Researchers cautioned the experimental treatment is still a long way off from human trials. They welcomed offers of help from the World Health Organization (WHO) and U.S. National Institutes of Health, whose top scientist, Lisa Hensley, is a specialist in infectious disease control, including Ebola.

Chaicumpa says the offers of foreign assistance are important due to limitations within Thailand’s medical research sector.

“We have to use facilities from abroad, like gene sequencing and other things like computerized modelling of the molecule. So this is our problem, we don’t have adequate supporting equipment,» Chaicumpa said. «We can produce in the lab in the small scale, very small scale, [but] to go to the industrial scale, the pilot plant we have to modify the antibody molecule in such a way it can produce well in the cell culture of the factory scale.”

Chaicumpa said the research team was contacted by Hensley, an associate director and microbiologist at the Maryland based National Institute of Allergy and Infectious Disease Integrated Research Facility.

She said Hensley offered the university support to test the Thai work directly against the Ebola virus under appropriate bio-security conditions and the requirements to enable production of medications for human use. Thailand does not possess a Biosafety level 4 facility required to undertake tests on a virus such as Ebola.

Scientists, such as Voravit Suwanvanichkij, a research associate in Thailand from the Johns Hopkins Bloomberg school of public health, says that while such research is welcome, the Ebola-affected regions are in need of long term development to rebuild collapsed health services.

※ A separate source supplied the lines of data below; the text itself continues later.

Lemma fst_comparison_emits names icomp allfst :
  emits (fst_comparison BF R names icomp allfst)
    [(FstLine, fun s => exists (mean : Qc) (se : stdval),
                 s = str icomp +:+ tab +:+ str mean +:+ tab +:+ str se +:+ nl)].
Proof. unfold fst_comparison. emit_steps. Qed.
Lemma fst_section_quiet s : quiet (fst_section BF R s).
Proof. apply quiet_intro. intros w. by rewrite fst_section_type_error. Qed.
End report_layout.

Section report_order.
Context (BF : bootstrap_func) (G : globals).
Context {float_str : PyStr Qc} {std_str : PyStr stdval}.
Variable fuel : nat.

Lemma when_given_emits (arg : option string) (section : string -> M unit)
    (layout : Z -> list chunk_spec) :
  (forall s, emits (section s) (section_layout layout (Some s))) ->
  emits (when_given arg section) (section_layout layout arg).
Proof. intros Hsection. destruct arg; simpl; [apply Hsection|apply quiet_mret]. Qed.

(** Whatever was asked for, and in whatever order: what a run writes is a
    beginning of the frequency section followed by the LD section, and
    all of it when the run returns.  The Fst section writes nothing. *)
Lemma execute_bootstrap_layout (args : Args) (w : world) :
  let r := execute_bootstrap BF G fuel args w in
  (exists written rest,
     report_layout args = written ++ rest /\ matches (report r.2) written)
  /\ (r.1 = Finished (Ok tt) -> matches (report r.2) (report_layout args)).
Proof.
  intros r.
  assert (Hrun : exists new,
            report r.2 = [] ++ new
            /\ (exists written rest,
                  report_layout args = written ++ rest /\ matches new written)
            /\ (forall u, r.1 = Finished (Ok u) -> matches new (report_layout args))).
  { subst r. unfold execute_bootstrap.
    match goal with |- context [mbind open_w ?k] => set (sections := k tt) end.
    assert (Hsections : emits sections (report_layout args)).
    { subst sections. unfold report_layout.
      apply emits_bind; [apply when_given_emits, freq_section_emits|]. intros _.
      rewrite <-(right_id_L [] (++) (section_layout ld_layout (in_ld args))).
      apply emits_bind; [apply when_given_emits, ld_section_emits|]. intros _.
      apply quiet_bind; [|intros _; apply quiet_print].
      destruct (in_fst args); [apply fst_section_quiet|apply quiet_mret]. }
    exact (Hsections
             (World [] (Ext (stdout (outside w)
                ++ [prefixstring +:+ "running " +:+ str (nBootstrapReps args)
                    +:+ " bootstrap estimates of summary statistics..."])
                (draws (outside w)) (opened (outside w))))). }
  destruct Hrun as (new & Hrep & Hprefix & Hok). simpl in Hrep. rewrite Hrep.
  split; [done|apply Hok].
Qed.
End report_order.
(** C4: the reader takes the (address, size) pairs, 64-bit big-endian,
    one after the other from the offset the header gives, prints one
    hexadecimal [/memreserve/] directive for each pair up to the first
    pair that is zero in both halves, and stops there without a
    directive for it. *)
Theorem rsvmap_stops_at_sentinel (m : buffer) (p_rsvmap : Z)
        (pairs : list (Z * Z)) (fuel : nat) (io : stdio) :
  (forall j a s,
      nth_error pairs j = Some (a, s) ->
      load64 m (p_rsvmap + 16 * Z.of_nat j) = Some a
      /\ load64 m (p_rsvmap + 16 * Z.of_nat j + 8) = Some s
      /\ ~ (a = 0 /\ s = 0)) ->
  load64 m (p_rsvmap + 16 * Z.of_nat (List.length pairs)) = Some 0 ->
  load64 m (p_rsvmap + 16 * Z.of_nat (List.length pairs) + 8) = Some 0 ->
  (List.length pairs < fuel)%nat ->
  rsvmap_loop fuel m p_rsvmap 0 io =
    (Ok tt, mkio (out io ++ cat (map memreserve_text pairs)) (err io)).
Proof.
  intros Hent Ha0 Hs0 Hfuel. apply rsvmap_loop_from; assumption.
Qed.

(** ** Regular files of the live tree *)

Lemma read_loop_done (fuel : nat) (new_path : string) (fails : bool)
      (file buf : list byte) (io : stdio) :
  read_loop fuel new_path fails file 0 buf io = (Ok buf, io).
Proof. destruct fuel; reflexivity. Qed.

Lemma read_loop_full (fuel : nat) (new_path : string) (fails : bool)
      (file buf : list byte) (left : Z) (io : stdio) :
  0 <= left <= Z.of_nat (List.length file) ->
  read_loop (S fuel) new_path fails file left buf io =
    (Ok (buf ++ firstn (Z.to_nat left) file)%list, io).
Proof.
  intros Hl. cbn [read_loop]. destruct (left >? 0) eqn:E.
  - destruct file as [|b r]; [cbn [List.length] in Hl; lia|].
    rewrite Bool.andb_false_r.
    rewrite firstn_length_le by lia. rewrite Z2Nat.id by lia.
    rewrite Z.sub_diag. apply read_loop_done.
  - assert (left = 0) by lia. subst left. cbn [Z.to_nat firstn].
    now rewrite app_nil_r.
Qed.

«The other important thing that this shouldn’t distract us from is the setting of where this happened,» Voravit  said. » You’re talking about countries that have been faltering for a decade. So even if we have a new treatment you still have countries where essentially the health system is in collapse and that’s something that we shouldn’t forget to work on by addressing this epidemic.»

The WHO has said a vaccine may be available in significant quantities by the year’s end to help control the Ebola outbreak. At present there is no licensed treatment or vaccine for Ebola. Scientists are said to have been testing two vaccines.